Vous êtes en danger. Vous ne le savez pas, mais vous l’êtes. C’est en tout cas ce que les médias nous disent et nous répètent ad nauseam. Et c’est un phénomène qui n’est pas nouveau. Depuis la fin du XIXe siècle, les médias ont joué le jeu du pouvoir et ont mis en place une structure de peur qui fait bien l’affaire de l’état et de la police, qui peuvent alors poser en tant que forces protectrices et non en tant que forces répressives. Depuis plus d’un siècle, journaux jaunes, mais aussi romans populaires et romans policiers, ainsi que par la suite radios et télévisions nous ont décrit avec complaisance meurtres et agressions…
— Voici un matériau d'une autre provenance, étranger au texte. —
(** X24.  [UpdateColorsInShaders] gives the isosurface program ambient,
    diffuse and specular light, while the colour program gets ambient light
    only: its [vLightDiffuse] and [vLightSpecular] are as the parent left
    them.  Both get the same headlight direction and domain scale, and no
    program stays active. *)
Theorem UpdateColorsInShaders_uniforms (m : RendererColors F) (r : GLSBVR2D F) :
  let p := GLRenderer_UpdateColorsInShaders r in
  let r' := UpdateColorsInShaders GLRenderer_UpdateColorsInShaders
              f_zero f_minus_one m r in
  let a := xyz_times_w (m_cAmbient m) in
  let d := xyz_times_w (m_cDiffuse m) in
  let s := xyz_times_w (m_cSpecular m) in
  uniforms r' m_pProgramIsoNoCompose "vLightAmbient" = Some (Uniform3 (x a) (y a) (z a))
  /\ uniforms r' m_pProgramIsoNoCompose "vLightDiffuse" = Some (Uniform3 (x d) (y d) (z d))
  /\ uniforms r' m_pProgramIsoNoCompose "vLightSpecular" = Some (Uniform3 (x s) (y s) (z s))
  /\ uniforms r' m_pProgramColorNoCompose "vLightAmbient" = Some (Uniform3 (x a) (y a) (z a))
  /\ uniforms r' m_pProgramColorNoCompose "vLightDiffuse"
     = uniforms p m_pProgramColorNoCompose "vLightDiffuse"
  /\ uniforms r' m_pProgramColorNoCompose "vLightSpecular"
     = uniforms p m_pProgramColorNoCompose "vLightSpecular"
  /\ uniforms r' m_pProgramColorNoCompose "vLightDir"
     = Some (Uniform3 f_zero f_zero f_minus_one)
  /\ uniforms r' m_pProgramIsoNoCompose "vLightDir"
     = uniforms r' m_pProgramColorNoCompose "vLightDir"
  /\ uniforms r' m_pProgramIsoNoCompose "vDomainScale"
     = uniforms r' m_pProgramColorNoCompose "vDomainScale"
  /\ current_program r' = None
  /\ gl r' = gl p.
Proof.
  cbv zeta. unfold UpdateColorsInShaders. cbn.
  repeat split;
    repeat (first
      [ rewrite decide_True by (split; reflexivity)
      | rewrite decide_False by (intros [E1 E2]; first [discriminate E1 | discriminate E2]) ]);
    reflexivity.
Qed.
(** * KIIT SmartBus: the bus registry, its mutation routes and the socket relay

    A shallow embedding of
      - [backend/src/models/Bus.js]   (schema, methods, statics, pre-save hook),
      - [backend/src/routes/buses.js] (the HTTP routes over the Bus collection),
      - [backend/src/server.js]       (the socket.io rooms and relays),
    followed by the properties of the fleet-state engine checked against it.

    Conventions of the embedding.
      - A JavaScript Number that the validators force to be an integer
        ([isInt], schema defaults) is a [Z]; every other Number is a binary64
        [float], compared with the IEEE comparisons JavaScript uses.
      - A field that may be [undefined] is an [option].
      - Enumerated strings stay strings, checked against the lists the
        source checks them against.
      - A MongoDB collection is a finite map from [_id] to document; the
        socket.io server is a map from room name to the sockets in it.
        An id handed to [findById] is a well-formed ObjectId (a malformed
        one makes [findById] throw and is outside the model).
      - [new Date()] is an explicit clock reading handed to the handler.
      - A handler returns its HTTP reply together with the next world;
        an exception caught by the handler's [catch] is the 500 reply. *)

From Stdlib Require Import ZArith QArith Qabs Floats Lia.
From Stdlib Require Import Qround.
From stdpp Require Import gmap strings list sorting.

Set Warnings "-inexact-float".

Local Open Scope string_scope.
Local Open Scope Z_scope.

(** ** JavaScript values *)

Module Js.

(** [Number(n)] for an integer [n]: the nearest binary64 value. *)
Definition of_Z (z : Z) : float :=
  SF2Prim (binary_normalize prec emax z 0 false).

(** Truthiness of an optional integer: [undefined] and [0] are falsy. *)
Definition truthy (v : option Z) : bool :=
  match v with
  | Some n => negb (n =? 0)
  | None => false
  end.

(** [a || b] where [a] may be undefined and [b] is a number. *)
Definition or_else (a : option Z) (b : Z) : Z :=
  match a with
  | Some n => if truthy a then n else b
  | None => b
  end.
(** * Shakti dashboard: ranking, table and map-marker pipeline

    A shallow embedding of the two React components that carry the
    repository's logic, [MapComponent] (getUniqueConsumers, initializeMap,
    updateMarkers) and [ResultsDisplay] (the normal-entries filter and
    sort), together with the pieces of the JavaScript language they rely
    on: IEEE-754 binary64 numbers, the abstract operations [ToBoolean],
    [ToNumber], [ToString], the relational operator [>], [parseFloat],
    [Number.prototype.toFixed], ordinary objects with their prototype and
    their property order, and [Array.prototype.sort]. *)

From Stdlib Require Import ZArith List String Ascii Bool Lia.
From Stdlib Require Import SpecFloat DecimalString Permutation Sorted.
Import ListNotations.

Local Open Scope Z_scope.

(* ================================================================== *)
(** * JavaScript numbers *)
(* ================================================================== *)

(** A Number is an IEEE-754 binary64 value.  The standard library's
    [spec_float] is the reference semantics ([prec] = 53, [emax] = 1024);
    all arithmetic below is the correctly rounded arithmetic of
    [SpecFloat]. *)
Module Num.

Definition prec : Z := 53.
Definition emax : Z := 1024.

(** The result of an arithmetic operation. *)
Definition number : Type := spec_float.

(** The values a binary64 datum can take: canonical mantissa/exponent. *)
Definition valid (x : number) : Prop := valid_binary prec emax x = true.

(** A Number held by a JSON document: a [spec_float] that is a binary64
    value. *)
Record double : Type := Double {
  value : number;
  value_valid : valid value
}.

Definition NaN : number := S754_nan.
Definition zero : number := S754_zero false.
Definition hundred : number := S754_finite false 7036874417766400 (-46).   (* 100 *)

Definition mul (x y : number) : number := SFmul prec emax x y.
Definition sub (x y : number) : number := SFsub prec emax x y.

(** [x < y]; false as soon as one side is NaN. *)
Definition ltb (x y : number) : bool := SFltb x y.

(** [x == y] on two Numbers. *)
Definition eqb (x y : number) : bool := SFeqb x y.

Definition is_nan (x : number) : bool :=
  match x with S754_nan => true | _ => false end.

Definition is_finite (x : number) : bool :=
  match x with S754_zero _ | S754_finite _ _ _ => true | _ => false end.

(** ToBoolean on a Number: [+0], [-0] and [NaN] are falsy. *)
Definition truthy (x : number) : bool :=
  match x with
  | S754_zero _ | S754_nan => false
  | _ => true
  end.

(** Correctly rounded (nearest, ties to even) binary64 value of the
    integer [n]. *)
Definition of_Z (n : Z) : number := binary_normalize prec emax n 0 false.

(** Correctly rounded binary64 value of [(-1)^neg * m * 10^e], the
    mathematical value of a decimal literal.  For a negative exponent the
    quotient is computed with at least two bits more than the target
    precision and the remainder is handed to the rounding as its location. *)
Definition of_decimal (neg : bool) (m : N) (e : Z) : number :=
  match m with
  | N0 => S754_zero neg
  | Npos pm =>
      if 0 <=? e then
        binary_normalize prec emax
          (cond_Zopp neg (Zpos pm * 10 ^ e)) 0 false
      else
        let den := 10 ^ (- e) in
        let s := Z.max 0 (Z.log2 den - Z.log2 (Zpos pm) + prec + 3) in
        let s := Z.max s (prec + emax + 2) in
        let '(q, r) := Z.div_eucl (Z.shiftl (Zpos pm) s) den in
        binary_round_aux prec emax neg q (- s) (new_location den r)
  end.

(** The place of a Number in the order of the binary64 values: the
    integer read off its sign, exponent and mantissa.  On the valid
    values other than NaN, [ltb] and [eqb] are the comparisons of this
    rank ([ltb_ord], [eqb_ord] below). *)
Definition rank (m : positive) (e : Z) : Z := (e + 1074) * 2 ^ 52 + Zpos m.

Definition ord (x : number) : Z :=
  match x with
  | S754_zero _ => 0
  | S754_nan => 0
  | S754_infinity s => cond_Zopp s (2047 * 2 ^ 52)
  | S754_finite s m e => cond_Zopp s (rank m e)
  end.

(** A Number that is finite or infinite, of sign [s]. *)
Definition has_sign (s : bool) (x : number) : Prop :=
  match x with
  | S754_finite s' _ _ | S754_infinity s' => s' = s
  | _ => False
  end.

End Num.

Abbreviation number := Num.number.

(* ================================================================== *)
(** * JavaScript strings *)
(* ================================================================== *)

(** Strings are byte sequences holding UTF-8 text.  The operations the
    components use only inspect ASCII characters (and, when trimming,
    the UTF-8 encodings of the non-ASCII white space of the language). *)
Module Str.

Local Open Scope string_scope.

Definition chr (n : nat) : string := String (ascii_of_nat n) EmptyString.

Definition dquote : string := chr 34.
Definition newline : string := chr 10.

Fixpoint spaces (n : nat) : string :=
  match n with
  | O => EmptyString
  | S k => String (ascii_of_nat 32) (spaces k)
  end.

Definition lower_ascii (c : ascii) : ascii :=
  let n := nat_of_ascii c in
  if (Nat.leb 65 n && Nat.leb n 90)%bool then ascii_of_nat (n + 32) else c.

(** [String.prototype.toLowerCase], on the ASCII letters.  No other code
    point lower-cases to a letter of [theft], [critical] or [mild], so the
    comparisons made on the result are those of the language. *)
Fixpoint toLowerCase (s : string) : string :=
  match s with
  | EmptyString => EmptyString
  | String c r => String (lower_ascii c) (toLowerCase r)
  end.

(** ToBoolean on a String: only the empty string is falsy. *)
Definition truthy (s : string) : bool :=
  match s with EmptyString => false | _ => true end.
(** Modelled from the spec: [register(consumer_id, channels, replay_from)]
    of the missing registry.  Registering replaces the subscriptions of the
    id; a checkpoint is created for each channel that has none, and existing
    checkpoints are kept. *)
Definition register (s : OutboxStore) (cid : string) (chans : gset string)
    (from : replay_from) (cb : Callback) (r : ConsumerRegistry) : ConsumerRegistry :=
  {| registrations :=
       <[cid := {| reg_channels := chans; reg_callback := cb |}]> (registrations r);
     checkpoints :=
       foldr (λ c cps,
                match cps !! (cid, c) with
                | Some _ => cps
                | None => <[(cid, c) := initial_checkpoint s from c]> cps
                end)
             (checkpoints r) (elements chans) |}.

(** Modelled from the spec: [subscribers_for(channel) -> set of
    consumer_id] of the missing registry. *)
Definition subscribers_for (r : ConsumerRegistry) (c : string) : gset string :=
  dom (filter (λ kv, c ∈ reg_channels kv.2) (registrations r)).

(** Modelled from the spec: [deregister(consumer_id)] of the missing
    registry, removing registration and checkpoints. *)
Definition deregister (cid : string) (r : ConsumerRegistry) : ConsumerRegistry :=
  {| registrations := delete cid (registrations r);
     checkpoints := filter (λ kv, kv.1.1 ≠ cid) (checkpoints r) |}.

(** The least element of a list, when there is one. *)
Definition min_list (l : list nat) : option nat :=
  match l with
  | [] => None
  | x :: l' => Some (foldr Nat.min x l')
  end.

(** Modelled from the spec: the minimum checkpoint across all registered
    consumers on a channel, which bounds [trim] (section 4.1); there is none
    when the channel has no subscriber. *)
Definition min_checkpoint (r : ConsumerRegistry) (c : string) : option nat :=
  min_list ((λ cid, checkpoint r cid c) <$> elements (subscribers_for r c)).

(** Modelled from the spec: what [trim] may remove (section 4.1): a
    notification on the channel, older than the boundary, and at or below
    the minimum checkpoint (nothing is, when no consumer is registered on
    the channel). *)
Definition removable (r : ConsumerRegistry) (c : string) (before_sequence : nat)
    (n : Notification) : bool :=
  bool_decide (channel n = c) && (sequence n <? before_sequence)%nat &&
  match min_checkpoint r c with
  | Some m => (sequence n <=? m)%nat
  | None => false
  end.

(** Modelled from the spec: [trim(channel, before_sequence)] of the missing
    OutboxStore, consulting the registry for the checkpoints. *)
Definition trim (r : ConsumerRegistry) (c : string) (before_sequence : nat)
    (s : OutboxStore) : OutboxStore :=
  {| rows := filter (λ n, removable r c before_sequence n = false) (rows s);
     counters := counters s |}.

(** ** The engine: Dispatcher, ReplayCoordinator, NotificationListener *)

(** Modelled from the spec: the state machine of the NotificationListener
    of section 4.3 (missing from the sources). *)
Inductive listener_state : Type := DISCONNECTED | CONNECTING | SUBSCRIBED.

#[global] Instance listener_state_eq_dec : EqDecision listener_state.
Proof. solve_decision. Defined.

(** One invocation of a consumer's callback: what the consumer observed,
    on which path, and the error it answered with, if any. *)
Record Delivery : Type := {
  d_consumer : string;
  d_notification : Notification;
  d_is_replay : bool;
  d_failure : option exn
}.

(** Modelled from the spec: what the engine logs (sections 4.2 and 4.5):
    a failed callback with (consumer_id, channel, sequence, error), and a
    rejected checkpoint. *)
Inductive log_entry : Type :=
| ConsumerError (cid c : string) (seq : nat) (e : exn)
| CheckpointRejected (err : error).

(** Modelled from the spec: the per-consumer outcome of [deliver]
    (section 4.5); [Deferred] is a live notification left to the next
    catch-up of a consumer that is not live on the channel (section 4.4). *)
Inductive outcome : Type :=
| Delivered
| Failed (e : exn)
| Rejected (err : error)
| Deferred
| NotRegistered.

(** Modelled from the spec: the engine of sections 2 and 4 as one state
    (it is missing from the sources): the store and the registry it owns,
    the state of the listener, the batch size of the ReplayCoordinator
    (at least 1), what the callbacks have printed, the invocations of
    callbacks so far, and the log of failures.  Events are taken one at a
    time, which is what the per-(consumer, channel) ordering lock of
    section 5 enforces. *)
Record Engine : Type := {
  store : OutboxStore;
  registry : ConsumerRegistry;
  listener : listener_state;
  batch_size : positive;
  console : Consumers.stdout;
  deliveries : list Delivery;
  error_log : list log_entry
}.

Definition init (batch : positive) : Engine :=
  {| store := empty_store; registry := empty_registry; listener := DISCONNECTED;
     batch_size := batch; console := []; deliveries := []; error_log := [] |}.

Definition set_store (s : OutboxStore) (e : Engine) : Engine :=
  {| store := s; registry := registry e; listener := listener e;
     batch_size := batch_size e; console := console e;
     deliveries := deliveries e; error_log := error_log e |}.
À la Galerie Skol, l’artiste Sébastien Cliche nous parle de ce phénomène d’angoisse qui hante nos sociétés et qui frôle la parano. Avec une expo intitulée Accidents de la vie courante, il met en évidence cette culture de la peur qui nous étouffe. Cliche nous montre, par exemple, des images d’hommes épiant par une fenêtre l’intérieur d’une maison, l’un d’entre eux est même masqué… Comment ne pas avoir envie de se barricader chez soi après avoir vu une telle image? Dans d’autres photos, une femme et un enfant ont les mains entourées de bandelettes, victimes d’une agression ou d’un accident mystérieux… Des phrases placées sur les murs, et qui sont toutes aussi angoissantes les unes que les autres, ponctuent l’espace de la galerie. Vous pourrez y lire des énoncés aussi énigmatiques que: "N’attirez pas l’attention sur vous en vous comportant comme une proie facile"!?! Nous pourrions nous croire revenus à une époque pas si lointaine où on mettait en garde les femmes de ne pas se vêtir de vêtements trop courts car elles risquaient de provoquer le désir des hommes, ce qui se terminait évidemment vers le viol… À lire ces informations, nous pourrions vraiment croire que le monde est plein de dangers.
Pourtant, nous disent les sociologues, la criminalité n’a pas été aussi basse depuis longtemps. Ce qui est peut-être dû au vieillissement de la population ou à la croissance économique et non à une efficacité de la répression policière ou même à l’éducation. Il n’en reste pas moins que les crimes sont moins fréquents… Les sociologues nous rappellent aussi comment la violence vient bien souvent de gens que nous connaissons. Violences conjugales, agressions sexuelles ou psychologiques par un parent, un proche de la famille ou un ami sont plus à craindre que la violence venant d’un mystérieux étranger au coin de la rue ou entrant chez nous en plein milieu de la nuit… Alors?!?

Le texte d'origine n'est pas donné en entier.